What to produce – Would you reproduce the entries that follow exactly as they appear?

Exercise data –
(** The first statement, when it makes a call, is always reached. *)
Lemma run_first lib c steps :
  ∃ rest, fst (run lib (Ok c :: steps) []) = c :: rest.
Proof.
  simpl. destruct (raises lib [] c); [by exists []|].
  destruct (run_spec lib steps [c]) as (cs & rest & _ & -> & _). by exists cs.
Qed.

(** ** The statements of [draw_gantt] *)

Lemma sorted_pids_nil d : sorted_pids d = [] ↔ pids d = ∅.
Proof.
  split.
  - intros H. destruct (decide (pids d = ∅)) as [|Hne]; [done|].
    by apply sorted_pids_nonempty in Hne.
  - intros H. unfold sorted_pids. by rewrite H, elements_empty.
Qed.

Lemma script_nonempty (d : Data) (out : string) :
  pids d ≠ ∅ →
  script d out
  = [Ok (Subplots [Z.of_nat (length (sorted_pids d));
                   Z.of_nat (length (sorted_pids d));
                   max_queue_depth (ready d)])]
    ++ style_axis (max_time d + 2) 1 ++ style_axis (max_time d + 2) 2
    ++ style_axis (max_time d + 2) 3
    ++ pid_lane 1 "CPU Usage" (sorted_pids d) (cpu d)
    ++ pid_lane 2 "I/O Usage" (sorted_pids d) (io d)
    ++ ready_lane (ready d) (max_time d + 2)
    ++ finish out.
Proof.
  intros Hne. unfold script.
  destruct (sorted_pids d) as [|x ps] eqn:E; [|done].
  by apply sorted_pids_nil in E.
Qed.

Lemma elem_of_sorted_pids d p : p ∈ sorted_pids d ↔ p ∈ pids d.
Proof.
  unfold sorted_pids. rewrite merge_sort_Permutation. apply elem_of_elements.
Qed.

Lemma bind_Ok {A B} (r : res A) (k : A → res B) (b : B) :
  res_bind r k = Ok b ↔ ∃ a, r = Ok a ∧ k a = Ok b.
Proof.
  destruct r as [a|e]; simpl.
  - split; [by exists a|]. by intros (a' & [= <-] & H).
  - split; [done|]. by intros (a' & [=] & _).
Qed.

Lemma elem_of_box ax t row c :
  Ok c ∈ box ax t row
  ↔ ∃ y, int_sub_float row float_0_4 = Ok y
      ∧ (c = Rectangle t y ∨ c = AddPatch ax t y).
Proof.
  unfold box. rewrite !elem_of_cons, elem_of_nil.
  rewrite !(eq_comm (Ok c)), !bind_Ok. naive_solver.
Qed.

Lemma elem_of_lane_patches ax ps m c :
  Ok c ∈ lane_patches ax ps m
  ↔ ∃ p l t y, p ∈ ps ∧ m !! p = Some l ∧ t ∈ l
      ∧ int_sub_float p float_0_4 = Ok y
      ∧ (c = Rectangle t y ∨ c = AddPatch ax t y).
Proof.
  unfold lane_patches. rewrite list_elem_of_bind. split.
  - intros (p & Hc & Hp). destruct (m !! p) as [l|] eqn:E;
      [|by apply elem_of_nil in Hc].
    apply list_elem_of_bind in Hc as (t & Hc & Ht).
    apply elem_of_box in Hc as (y & Hy & Hc). by exists p, l, t, y.
  - intros (p & l & t & y & Hp & Hl & Ht & Hy & Hc). exists p. split; [|done].
    rewrite Hl. apply list_elem_of_bind. exists t. split; [|done].
    apply elem_of_box. by exists y.
Qed.

Lemma elem_of_pid_lane ax title ps m c :
  Ok c ∈ pid_lane ax title ps m
  ↔ c = SetTitle ax title ∨ c = SetYlabel ax "PID" ∨ c = SetYticks ax ps
    ∨ (∃ lo hi bottom top,
         py_min ps = Ok lo ∧ py_max ps = Ok hi
         ∧ int_sub_float lo float_0_5 = Ok bottom
         ∧ int_add_float hi float_0_5 = Ok top
         ∧ c = SetYlim ax bottom top)
    ∨ c = InvertYaxis ax
    ∨ (∃ p l t y, p ∈ ps ∧ m !! p = Some l ∧ t ∈ l
         ∧ int_sub_float p float_0_4 = Ok y
         ∧ (c = Rectangle t y ∨ c = AddPatch ax t y)).
Proof.
  unfold pid_lane.
  rewrite elem_of_app, !elem_of_cons, elem_of_nil, elem_of_lane_patches.
  rewrite !(eq_comm (Ok c)), !bind_Ok.
  repeat setoid_rewrite bind_Ok. naive_solver.
Qed.

Lemma elem_of_queue_patches t q c :
  Ok c ∈ queue_patches t q
  ↔ ∃ i p, q !! i = Some p
      ∧ ((∃ y, int_sub_float (Z.of_nat i) float_0_4 = Ok y
            ∧ (c = Rectangle t y ∨ c = AddPatch 3 t y))
         ∨ (∃ x s, int_add_float t float_0_5 = Ok x ∧ py_str p = Ok s
              ∧ c = Text x (Z.of_nat i) (String "P" s))).
Proof.
  unfold queue_patches. rewrite list_elem_of_join. split.
  - intros (l & Hc & Hl). apply elem_of_lookup_imap in Hl as (i & p & -> & Hq).
    exists i, p. split; [done|].
    apply elem_of_app in Hc as [Hc|Hc].
    + left. by apply elem_of_box.
    + right. apply list_elem_of_singleton in Hc. symmetry in Hc.
      apply bind_Ok in Hc as (x & Hx & Hc).
      apply bind_Ok in Hc as (s & Hs & [= <-]). by exists x, s.
  - intros (i & p & Hq & Hc). eexists.
    split; [|by eapply elem_of_lookup_imap_2]. apply elem_of_app.
    destruct Hc as [Hc|(x & s & Hx & Hs & ->)].
    + left. by apply elem_of_box.
    + right. apply list_elem_of_singleton. symmetry.
      apply bind_Ok. exists x. split; [done|].
      apply bind_Ok. by exists s.
Qed.

Lemma elem_of_queue_lane r n c :
  Ok c ∈ queue_lane r n
  ↔ ∃ t q i p, 0 ≤ t < n ∧ r !! t = Some q ∧ q !! i = Some p
      ∧ ((∃ y, int_sub_float (Z.of_nat i) float_0_4 = Ok y
            ∧ (c = Rectangle t y ∨ c = AddPatch 3 t y))
         ∨ (∃ x s, int_add_float t float_0_5 = Ok x ∧ py_str p = Ok s
              ∧ c = Text x (Z.of_nat i) (String "P" s))).
Proof.
  unfold queue_lane. rewrite list_elem_of_bind. split.
  - intros (t & Hc & Ht). apply elem_of_seqZ in Ht.
    destruct (r !! t) as [q|] eqn:E; [|by apply elem_of_nil in Hc].
    apply elem_of_queue_patches in Hc as (i & p & Hq & Hc).
    exists t, q, i, p. split; [lia|done].
  - intros (t & q & i & p & Ht & Hr & Hq & Hc). exists t.
    split; [|apply elem_of_seqZ; lia]. rewrite Hr.
    apply elem_of_queue_patches. by exists i, p.
Qed.

Lemma elem_of_ready_lane r n c :
  Ok c ∈ ready_lane r n
  ↔ c = SetTitle 3 "Ready Queue" ∨ c = SetYlabel 3 "Queue Position"
    ∨ c = SetYticks 3 (seqZ 0 (max_queue_depth r))
    ∨ (∃ labels,
         res_map (fun i => py_str (i + 1)) (seqZ 0 (max_queue_depth r))
         = Ok labels
         ∧ c = SetYticklabels 3 labels)
    ∨ (∃ top, int_sub_float (max_queue_depth r) float_0_5 = Ok top
         ∧ c = SetYlim 3 (SFopp float_0_5) top)
    ∨ c = InvertYaxis 3
    ∨ Ok c ∈ queue_lane r n.
Proof.
  unfold ready_lane. cbv zeta.
  rewrite elem_of_app, !elem_of_cons, elem_of_nil.
  rewrite !(eq_comm (Ok c)), !bind_Ok. naive_solver.
Qed.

Your solution –
(** The first statement, when it makes a call, is always reached. *)
Lemma run_first lib c steps :
  ∃ rest, fst (run lib (Ok c :: steps) []) = c :: rest.
Proof.
  simpl. destruct (raises lib [] c); [by exists []|].
  destruct (run_spec lib steps [c]) as (cs & rest & _ & -> & _). by exists cs.
Qed.

(** ** The statements of [draw_gantt] *)

Lemma sorted_pids_nil d : sorted_pids d = [] ↔ pids d = ∅.
Proof.
  split.
  - intros H. destruct (decide (pids d = ∅)) as [|Hne]; [done|].
    by apply sorted_pids_nonempty in Hne.
  - intros H. unfold sorted_pids. by rewrite H, elements_empty.
Qed.

Lemma script_nonempty (d : Data) (out : string) :
  pids d ≠ ∅ →
  script d out
  = [Ok (Subplots [Z.of_nat (length (sorted_pids d));
                   Z.of_nat (length (sorted_pids d));
                   max_queue_depth (ready d)])]
    ++ style_axis (max_time d + 2) 1 ++ style_axis (max_time d + 2) 2
    ++ style_axis (max_time d + 2) 3
    ++ pid_lane 1 "CPU Usage" (sorted_pids d) (cpu d)
    ++ pid_lane 2 "I/O Usage" (sorted_pids d) (io d)
    ++ ready_lane (ready d) (max_time d + 2)
    ++ finish out.
Proof.
  intros Hne. unfold script.
  destruct (sorted_pids d) as [|x ps] eqn:E; [|done].
  by apply sorted_pids_nil in E.
Qed.

Lemma elem_of_sorted_pids d p : p ∈ sorted_pids d ↔ p ∈ pids d.
Proof.
  unfold sorted_pids. rewrite merge_sort_Permutation. apply elem_of_elements.
Qed.

Lemma bind_Ok {A B} (r : res A) (k : A → res B) (b : B) :
  res_bind r k = Ok b ↔ ∃ a, r = Ok a ∧ k a = Ok b.
Proof.
  destruct r as [a|e]; simpl.
  - split; [by exists a|]. by intros (a' & [= <-] & H).
  - split; [done|]. by intros (a' & [=] & _).
Qed.

Lemma elem_of_box ax t row c :
  Ok c ∈ box ax t row
  ↔ ∃ y, int_sub_float row float_0_4 = Ok y
      ∧ (c = Rectangle t y ∨ c = AddPatch ax t y).
Proof.
  unfold box. rewrite !elem_of_cons, elem_of_nil.
  rewrite !(eq_comm (Ok c)), !bind_Ok. naive_solver.
Qed.

Lemma elem_of_lane_patches ax ps m c :
  Ok c ∈ lane_patches ax ps m
  ↔ ∃ p l t y, p ∈ ps ∧ m !! p = Some l ∧ t ∈ l
      ∧ int_sub_float p float_0_4 = Ok y
      ∧ (c = Rectangle t y ∨ c = AddPatch ax t y).
Proof.
  unfold lane_patches. rewrite list_elem_of_bind. split.
  - intros (p & Hc & Hp). destruct (m !! p) as [l|] eqn:E;
      [|by apply elem_of_nil in Hc].
    apply list_elem_of_bind in Hc as (t & Hc & Ht).
    apply elem_of_box in Hc as (y & Hy & Hc). by exists p, l, t, y.
  - intros (p & l & t & y & Hp & Hl & Ht & Hy & Hc). exists p. split; [|done].
    rewrite Hl. apply list_elem_of_bind. exists t. split; [|done].
    apply elem_of_box. by exists y.
Qed.

Lemma elem_of_pid_lane ax title ps m c :
  Ok c ∈ pid_lane ax title ps m
  ↔ c = SetTitle ax title ∨ c = SetYlabel ax "PID" ∨ c = SetYticks ax ps
    ∨ (∃ lo hi bottom top,
         py_min ps = Ok lo ∧ py_max ps = Ok hi
         ∧ int_sub_float lo float_0_5 = Ok bottom
         ∧ int_add_float hi float_0_5 = Ok top
         ∧ c = SetYlim ax bottom top)
    ∨ c = InvertYaxis ax
    ∨ (∃ p l t y, p ∈ ps ∧ m !! p = Some l ∧ t ∈ l
         ∧ int_sub_float p float_0_4 = Ok y
         ∧ (c = Rectangle t y ∨ c = AddPatch ax t y)).
Proof.
  unfold pid_lane.
  rewrite elem_of_app, !elem_of_cons, elem_of_nil, elem_of_lane_patches.
  rewrite !(eq_comm (Ok c)), !bind_Ok.
  repeat setoid_rewrite bind_Ok. naive_solver.
Qed.

Lemma elem_of_queue_patches t q c :
  Ok c ∈ queue_patches t q
  ↔ ∃ i p, q !! i = Some p
      ∧ ((∃ y, int_sub_float (Z.of_nat i) float_0_4 = Ok y
            ∧ (c = Rectangle t y ∨ c = AddPatch 3 t y))
         ∨ (∃ x s, int_add_float t float_0_5 = Ok x ∧ py_str p = Ok s
              ∧ c = Text x (Z.of_nat i) (String "P" s))).
Proof.
  unfold queue_patches. rewrite list_elem_of_join. split.
  - intros (l & Hc & Hl). apply elem_of_lookup_imap in Hl as (i & p & -> & Hq).
    exists i, p. split; [done|].
    apply elem_of_app in Hc as [Hc|Hc].
    + left. by apply elem_of_box.
    + right. apply list_elem_of_singleton in Hc. symmetry in Hc.
      apply bind_Ok in Hc as (x & Hx & Hc).
      apply bind_Ok in Hc as (s & Hs & [= <-]). by exists x, s.
  - intros (i & p & Hq & Hc). eexists.
    split; [|by eapply elem_of_lookup_imap_2]. apply elem_of_app.
    destruct Hc as [Hc|(x & s & Hx & Hs & ->)].
    + left. by apply elem_of_box.
    + right. apply list_elem_of_singleton. symmetry.
      apply bind_Ok. exists x. split; [done|].
      apply bind_Ok. by exists s.
Qed.

Lemma elem_of_queue_lane r n c :
  Ok c ∈ queue_lane r n
  ↔ ∃ t q i p, 0 ≤ t < n ∧ r !! t = Some q ∧ q !! i = Some p
      ∧ ((∃ y, int_sub_float (Z.of_nat i) float_0_4 = Ok y
            ∧ (c = Rectangle t y ∨ c = AddPatch 3 t y))
         ∨ (∃ x s, int_add_float t float_0_5 = Ok x ∧ py_str p = Ok s
              ∧ c = Text x (Z.of_nat i) (String "P" s))).
Proof.
  unfold queue_lane. rewrite list_elem_of_bind. split.
  - intros (t & Hc & Ht). apply elem_of_seqZ in Ht.
    destruct (r !! t) as [q|] eqn:E; [|by apply elem_of_nil in Hc].
    apply elem_of_queue_patches in Hc as (i & p & Hq & Hc).
    exists t, q, i, p. split; [lia|done].
  - intros (t & q & i & p & Ht & Hr & Hq & Hc). exists t.
    split; [|apply elem_of_seqZ; lia]. rewrite Hr.
    apply elem_of_queue_patches. by exists i, p.
Qed.

Lemma elem_of_ready_lane r n c :
  Ok c ∈ ready_lane r n
  ↔ c = SetTitle 3 "Ready Queue" ∨ c = SetYlabel 3 "Queue Position"
    ∨ c = SetYticks 3 (seqZ 0 (max_queue_depth r))
    ∨ (∃ labels,
         res_map (fun i => py_str (i + 1)) (seqZ 0 (max_queue_depth r))
         = Ok labels
         ∧ c = SetYticklabels 3 labels)
    ∨ (∃ top, int_sub_float (max_queue_depth r) float_0_5 = Ok top
         ∧ c = SetYlim 3 (SFopp float_0_5) top)
    ∨ c = InvertYaxis 3
    ∨ Ok c ∈ queue_lane r n.
Proof.
  unfold ready_lane. cbv zeta.
  rewrite elem_of_app, !elem_of_cons, elem_of_nil.
  rewrite !(eq_comm (Ok c)), !bind_Ok. naive_solver.
Qed.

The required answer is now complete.